**EXERCISE DIRECTIONS:**
Write out, word for word, the part of the listing below that opens with the line containing "else split_inclusive_from (current" and closes with the line containing "(** A line of", keeping both of those lines and adding no others.

**EXERCISE INPUTS:**
(* ===== verification/FsStore.v ===== *)
(** * The segment store on files

    Models the log operations of [src/crates/session-store/src/fs_store.rs] on the bytes of
    files: appends with torn writes and their rollback, the repair of an unterminated tail
    by a backward scan in chunks, the parse of the committed lines, and the atomic
    replacement of a segment.  The store is an instance of the interface of [SessionStore].
    The JSON text of an entry and the validation of one history entry are arguments; the
    directory listings, the migration of directories of older schemas and the artifacts of a
    session are not modelled.  The texts of errors of libraries are fixed words. *)
From Stdlib Require Import ZArith String Ascii List Lia.
From stdpp Require Import base tactics numbers list strings gmap.
From S2P Require Import Prelude Conversation ContextBudget SessionLog SessionStore.

Module FsStore.
Import SessionLog SessionStore.

(** ** Lines of a file *)

Definition nl : ascii := ascii_of_nat 10.
Definition cr : ascii := ascii_of_nat 13.

Definition is_nl (c : ascii) : bool := Ascii.eqb c nl.

(** [iter().rposition(p)]. *)
Definition rposition {A} (p : A → bool) (l : list A) : option nat :=
  match position p (rev l) with
  | Some k => Some (length l - S k)%nat
  | None => None
  end.

Definition complete_jsonl_prefix (content : list ascii) : list ascii :=
  if bool_decide (last content = Some nl) then content
  else match rposition is_nl content with
       | Some index => take (S index) content
       | None => []
       end.

(** [str::split_inclusive('\n')]. *)
Fixpoint split_inclusive_from (current : list ascii) (l : list ascii) : list (list ascii) :=
  match l with
  | [] => if bool_decide (current = []) then [] else [current]
  | c :: l =>
      if is_nl c then (current ++ [c]) :: split_inclusive_from [] l
      else split_inclusive_from (current ++ [c]) l
  end.

Definition split_inclusive (l : list ascii) : list (list ascii) := split_inclusive_from [] l.

(** [strip_suffix(c)] for a single-byte character, the text itself without it. *)
Definition strip_suffix_or_self (c : ascii) (l : list ascii) : list ascii :=
  if bool_decide (last l = Some c) then take (length l - 1) l else l.

(** A line of [str::lines]: the newline, and a carriage return before it, are stripped. *)
Definition line_of (l : list ascii) : list ascii :=
  if bool_decide (last l = Some nl)
  then strip_suffix_or_self cr (strip_suffix_or_self nl l) else l.

Definition text (l : list ascii) : string := string_of_list_ascii l.

(** [Utf8Error::valid_up_to]: the length of the longest valid prefix. *)
Fixpoint valid_up_to_from (n : nat) (l : list ascii) : nat :=
  if valid_utf8 (text (take n l)) then n
  else match n with O => O | S n => valid_up_to_from n l end.

Definition valid_up_to (l : list ascii) : nat := valid_up_to_from (length l) l.

(** The line an invalid byte is reported at. *)
Definition corrupt_line (complete : list ascii) : Z :=
  Z.of_nat (length (List.filter is_nl (take (valid_up_to complete) complete))) + 1.

Definition invalid_utf8 (complete : list ascii) : StoreError :=
  Corrupt (corrupt_line complete) "invalid utf-8 sequence".

(** ** The repair of the tail *)

Definition SCAN_BYTES : nat := 8 * 1024.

**WRITTEN SOLUTION:**
      else split_inclusive_from (current ++ [c]) l
  end.

Definition split_inclusive (l : list ascii) : list (list ascii) := split_inclusive_from [] l.

(** [strip_suffix(c)] for a single-byte character, the text itself without it. *)
Definition strip_suffix_or_self (c : ascii) (l : list ascii) : list ascii :=
  if bool_decide (last l = Some c) then take (length l - 1) l else l.

(** A line of [str::lines]: the newline, and a carriage return before it, are stripped. *)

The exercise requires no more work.